## Try it
Only the lines from the one containing "rewrite Hx in" through the end of the data below should be copied, each exactly as written and with both ends kept.

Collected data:
────────────────────────────────────────
(** An address space does not see a write to a frame that is free. *)
Lemma free_frame_unseen {A} `{FrameSource A} (s : Phys A) m' root f :
  wf s root -> src_free (frames s) f = true ->
  (forall t i, aligned t -> (i < ENTRY_COUNT)%nat -> t <> frame_addr f -> entry m' t i = entry (mem s) t i) ->
  forall p t i, user_path p -> table_at (mem s) root p = Some t -> (i < ENTRY_COUNT)%nat ->
  entry m' t i = entry (mem s) t i.
Proof.
  intros Hw Hf He p t i Hp Ht Hi. apply He; [now apply (table_at_aligned _ _ _ _ (wf_root _ _ Hw) Ht)|assumption|].
  intros ->. pose proof (wf_owned _ _ Hw p _ Hp Ht) as E. rewrite addr_frame_addr in E. congruence.
Qed.

(** A leaf entry written after a change no table shows, before a frame that is
    no table is released. *)
Lemma updated_through {A} `{FrameSource A} (s sb s' : Phys A) root other g ix e :
  (forall p t i, user_path p -> table_at (mem s) root p = Some t -> (i < ENTRY_COUNT)%nat ->
     entry (mem sb) t i = entry (mem s) t i) ->
  (forall p t i, user_path p -> table_at (mem s) other p = Some t -> (i < ENTRY_COUNT)%nat ->
     entry (mem sb) t i = entry (mem s) t i) ->
  leaf_updated sb (with_mem sb (mem s')) root other ix e ->
  (forall h, h <> g -> src_free (frames s') h = src_free (frames sb) h) ->
  (forall p t, user_path p -> table_at (mem s) root p = Some t \/ table_at (mem s) other p = Some t ->
     addr_frame t <> g) ->
  leaf_updated s s' root other ix e.
Proof.
  intros Hr Ho [Wr Wo Dj Tr To Lr Lo] Hfr Hg. destruct (same_tables _ _ _ Hr) as [Tr' Lr'], (same_tables _ _ _ Ho) as [To' Lo'].
  cbn [mem with_mem] in *.
  assert (forall x, (forall p, user_path p -> table_at (mem s') x p = table_at (mem s) x p) -> (x = root \/ x = other) ->
    wf (with_mem sb (mem s')) x -> wf s' x) as Hwf.
  { intros x Hx Hor [Ha Hi Hf]. constructor; [assumption|exact Hi|]. intros p t Hp Ht.
    rewrite Hfr; [now apply (Hf p)|]. apply (Hg p); [assumption|].
    rewrite Hx in Ht by assumption. destruct Hor as [->| ->]; auto. }
  constructor.
  - apply Hwf; auto. intros p Hp. now rewrite Tr, Tr'.
  - apply Hwf; auto. intros p Hp. now rewrite To, To'.
  - assumption.
  - intros q Hq. now rewrite Tr, Tr'.
  - intros q Hq. now rewrite To, To'.
  - intros d i Hd Hl Hi. rewrite Lr by assumption. case_decide; [reflexivity|auto].
  - intros d i Hd Hi. rewrite Lo by assumption. auto.
Qed.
────────────────────────────────────────
## Written response
    rewrite Hx in Ht by assumption. destruct Hor as [->| ->]; auto. }
  constructor.
  - apply Hwf; auto. intros p Hp. now rewrite Tr, Tr'.
  - apply Hwf; auto. intros p Hp. now rewrite To, To'.
  - assumption.
  - intros q Hq. now rewrite Tr, Tr'.
  - intros q Hq. now rewrite To, To'.
  - intros d i Hd Hl Hi. rewrite Lr by assumption. case_decide; [reflexivity|auto].
  - intros d i Hd Hi. rewrite Lo by assumption. auto.
Qed.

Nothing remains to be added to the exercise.